- **PROBLEM DESCRIPTION**:
Pull out of the data below the stretch of lines bounded by the one containing "intros Hlocation Hnavigate" and the one containing "- by intros rc ->.", both bounds included, unchanged.

※ ※ ※

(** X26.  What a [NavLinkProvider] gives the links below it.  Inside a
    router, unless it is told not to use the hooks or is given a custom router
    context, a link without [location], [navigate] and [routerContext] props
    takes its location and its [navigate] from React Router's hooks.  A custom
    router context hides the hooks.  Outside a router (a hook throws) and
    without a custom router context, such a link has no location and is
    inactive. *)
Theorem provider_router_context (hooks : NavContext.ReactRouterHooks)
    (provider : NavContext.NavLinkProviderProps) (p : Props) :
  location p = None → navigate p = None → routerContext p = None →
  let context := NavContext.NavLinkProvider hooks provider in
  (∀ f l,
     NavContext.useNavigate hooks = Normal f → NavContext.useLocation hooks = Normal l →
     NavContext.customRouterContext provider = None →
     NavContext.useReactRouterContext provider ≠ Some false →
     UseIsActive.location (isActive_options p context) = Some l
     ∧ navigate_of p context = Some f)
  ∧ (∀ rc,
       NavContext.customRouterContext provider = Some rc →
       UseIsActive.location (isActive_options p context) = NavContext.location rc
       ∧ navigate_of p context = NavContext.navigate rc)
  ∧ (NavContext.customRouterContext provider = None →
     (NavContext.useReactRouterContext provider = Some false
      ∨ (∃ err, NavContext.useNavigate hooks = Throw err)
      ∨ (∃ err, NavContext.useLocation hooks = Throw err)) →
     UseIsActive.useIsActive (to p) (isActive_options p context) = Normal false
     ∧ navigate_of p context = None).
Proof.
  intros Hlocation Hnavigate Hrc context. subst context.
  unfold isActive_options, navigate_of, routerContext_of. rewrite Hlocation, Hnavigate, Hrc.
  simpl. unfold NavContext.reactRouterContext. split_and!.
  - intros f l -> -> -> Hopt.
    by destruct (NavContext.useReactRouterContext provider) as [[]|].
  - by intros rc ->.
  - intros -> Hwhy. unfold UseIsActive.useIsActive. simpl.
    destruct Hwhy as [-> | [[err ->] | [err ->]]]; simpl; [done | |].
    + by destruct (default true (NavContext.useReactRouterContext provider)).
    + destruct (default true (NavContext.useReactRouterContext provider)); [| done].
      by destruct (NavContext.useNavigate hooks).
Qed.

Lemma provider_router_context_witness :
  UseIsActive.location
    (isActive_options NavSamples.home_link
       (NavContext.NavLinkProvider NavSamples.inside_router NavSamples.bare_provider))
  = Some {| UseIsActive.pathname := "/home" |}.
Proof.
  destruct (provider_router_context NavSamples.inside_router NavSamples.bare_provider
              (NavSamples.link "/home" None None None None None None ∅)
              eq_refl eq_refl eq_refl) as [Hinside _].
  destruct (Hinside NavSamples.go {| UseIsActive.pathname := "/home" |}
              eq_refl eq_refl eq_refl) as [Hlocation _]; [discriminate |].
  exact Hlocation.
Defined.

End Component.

※ ※ ※

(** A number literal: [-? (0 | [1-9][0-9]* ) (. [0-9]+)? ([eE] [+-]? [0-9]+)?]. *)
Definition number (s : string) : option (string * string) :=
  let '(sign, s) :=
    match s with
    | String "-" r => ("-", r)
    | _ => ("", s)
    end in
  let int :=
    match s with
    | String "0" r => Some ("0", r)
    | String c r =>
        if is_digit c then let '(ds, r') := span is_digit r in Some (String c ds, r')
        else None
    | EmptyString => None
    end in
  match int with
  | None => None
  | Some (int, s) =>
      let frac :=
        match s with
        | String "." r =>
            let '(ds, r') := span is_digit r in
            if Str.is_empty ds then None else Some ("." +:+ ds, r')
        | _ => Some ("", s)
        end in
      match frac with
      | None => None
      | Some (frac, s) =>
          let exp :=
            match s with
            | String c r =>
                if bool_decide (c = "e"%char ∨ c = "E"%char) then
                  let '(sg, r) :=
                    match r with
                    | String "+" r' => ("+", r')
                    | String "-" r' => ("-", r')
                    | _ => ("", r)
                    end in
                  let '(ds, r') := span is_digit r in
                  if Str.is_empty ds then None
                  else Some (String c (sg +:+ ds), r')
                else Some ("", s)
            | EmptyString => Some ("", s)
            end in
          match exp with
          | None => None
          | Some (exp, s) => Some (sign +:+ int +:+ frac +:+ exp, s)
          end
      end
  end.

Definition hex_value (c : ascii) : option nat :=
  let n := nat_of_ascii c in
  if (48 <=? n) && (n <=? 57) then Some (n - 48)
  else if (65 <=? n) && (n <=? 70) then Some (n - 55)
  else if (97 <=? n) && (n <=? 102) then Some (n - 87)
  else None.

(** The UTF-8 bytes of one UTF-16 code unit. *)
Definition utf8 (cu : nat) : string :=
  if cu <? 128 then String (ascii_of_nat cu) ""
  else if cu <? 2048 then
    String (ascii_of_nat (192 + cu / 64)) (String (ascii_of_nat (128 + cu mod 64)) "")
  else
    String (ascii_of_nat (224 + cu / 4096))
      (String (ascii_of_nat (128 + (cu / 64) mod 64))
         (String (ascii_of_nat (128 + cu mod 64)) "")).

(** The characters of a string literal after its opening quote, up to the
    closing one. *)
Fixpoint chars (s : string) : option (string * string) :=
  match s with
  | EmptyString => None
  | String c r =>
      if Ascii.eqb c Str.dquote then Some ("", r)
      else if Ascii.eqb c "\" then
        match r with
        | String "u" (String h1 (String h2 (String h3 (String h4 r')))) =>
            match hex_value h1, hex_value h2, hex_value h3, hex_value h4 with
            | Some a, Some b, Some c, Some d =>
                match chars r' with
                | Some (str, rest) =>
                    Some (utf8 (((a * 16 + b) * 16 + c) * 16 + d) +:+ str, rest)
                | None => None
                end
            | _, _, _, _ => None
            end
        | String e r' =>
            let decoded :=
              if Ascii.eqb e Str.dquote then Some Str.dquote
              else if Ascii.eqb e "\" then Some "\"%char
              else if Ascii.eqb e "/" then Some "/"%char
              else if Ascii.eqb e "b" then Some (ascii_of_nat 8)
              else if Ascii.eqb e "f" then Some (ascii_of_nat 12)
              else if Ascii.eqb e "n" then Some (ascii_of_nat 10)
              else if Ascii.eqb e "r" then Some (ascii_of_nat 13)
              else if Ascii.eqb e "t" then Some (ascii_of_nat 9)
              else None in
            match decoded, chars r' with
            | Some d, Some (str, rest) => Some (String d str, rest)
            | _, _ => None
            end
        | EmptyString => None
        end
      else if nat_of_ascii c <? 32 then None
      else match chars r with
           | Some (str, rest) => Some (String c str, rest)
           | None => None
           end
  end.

※ ※ ※

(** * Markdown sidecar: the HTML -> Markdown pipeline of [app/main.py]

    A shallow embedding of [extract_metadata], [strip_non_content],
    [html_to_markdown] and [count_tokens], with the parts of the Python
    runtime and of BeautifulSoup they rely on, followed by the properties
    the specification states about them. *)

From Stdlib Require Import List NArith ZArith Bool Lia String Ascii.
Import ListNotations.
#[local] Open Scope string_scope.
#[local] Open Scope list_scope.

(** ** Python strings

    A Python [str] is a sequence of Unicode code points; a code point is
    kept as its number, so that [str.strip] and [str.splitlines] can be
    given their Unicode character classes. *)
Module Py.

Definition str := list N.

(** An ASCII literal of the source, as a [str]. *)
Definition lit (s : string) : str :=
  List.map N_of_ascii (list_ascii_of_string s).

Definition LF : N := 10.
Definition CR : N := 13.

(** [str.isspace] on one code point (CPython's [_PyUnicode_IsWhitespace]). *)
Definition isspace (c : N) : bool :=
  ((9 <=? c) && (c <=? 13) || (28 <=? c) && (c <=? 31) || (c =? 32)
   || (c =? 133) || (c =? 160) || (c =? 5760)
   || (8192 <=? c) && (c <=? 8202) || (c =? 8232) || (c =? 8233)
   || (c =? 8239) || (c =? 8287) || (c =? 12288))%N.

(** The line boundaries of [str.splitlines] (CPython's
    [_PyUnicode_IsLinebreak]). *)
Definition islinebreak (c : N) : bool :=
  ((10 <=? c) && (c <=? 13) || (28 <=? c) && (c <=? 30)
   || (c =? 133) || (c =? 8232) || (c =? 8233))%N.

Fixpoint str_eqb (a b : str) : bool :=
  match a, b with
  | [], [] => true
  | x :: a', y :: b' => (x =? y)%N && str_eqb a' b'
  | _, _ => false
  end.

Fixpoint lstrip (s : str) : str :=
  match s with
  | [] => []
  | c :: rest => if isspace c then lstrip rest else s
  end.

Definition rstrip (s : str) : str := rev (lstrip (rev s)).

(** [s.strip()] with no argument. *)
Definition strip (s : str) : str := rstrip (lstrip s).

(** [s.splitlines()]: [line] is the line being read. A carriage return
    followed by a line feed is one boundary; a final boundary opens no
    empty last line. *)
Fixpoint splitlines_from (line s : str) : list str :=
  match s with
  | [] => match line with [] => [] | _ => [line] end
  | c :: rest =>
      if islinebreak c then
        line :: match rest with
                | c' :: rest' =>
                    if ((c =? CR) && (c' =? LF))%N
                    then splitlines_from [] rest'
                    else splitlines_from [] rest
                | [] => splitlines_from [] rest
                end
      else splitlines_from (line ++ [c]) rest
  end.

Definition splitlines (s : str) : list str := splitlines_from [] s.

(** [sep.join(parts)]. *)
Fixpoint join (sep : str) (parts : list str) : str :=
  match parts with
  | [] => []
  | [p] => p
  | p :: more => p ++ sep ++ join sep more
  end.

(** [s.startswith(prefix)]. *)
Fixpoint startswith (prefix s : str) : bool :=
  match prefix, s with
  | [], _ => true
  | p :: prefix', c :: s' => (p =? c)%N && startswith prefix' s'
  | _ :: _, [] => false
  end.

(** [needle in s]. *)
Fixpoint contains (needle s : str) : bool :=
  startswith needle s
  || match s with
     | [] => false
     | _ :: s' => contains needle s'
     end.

※ ※ ※

- **RESULT FOR THIS EXERCISE**:
  intros Hlocation Hnavigate Hrc context. subst context.
  unfold isActive_options, navigate_of, routerContext_of. rewrite Hlocation, Hnavigate, Hrc.
  simpl. unfold NavContext.reactRouterContext. split_and!.
  - intros f l -> -> -> Hopt.
    by destruct (NavContext.useReactRouterContext provider) as [[]|].
  - by intros rc ->.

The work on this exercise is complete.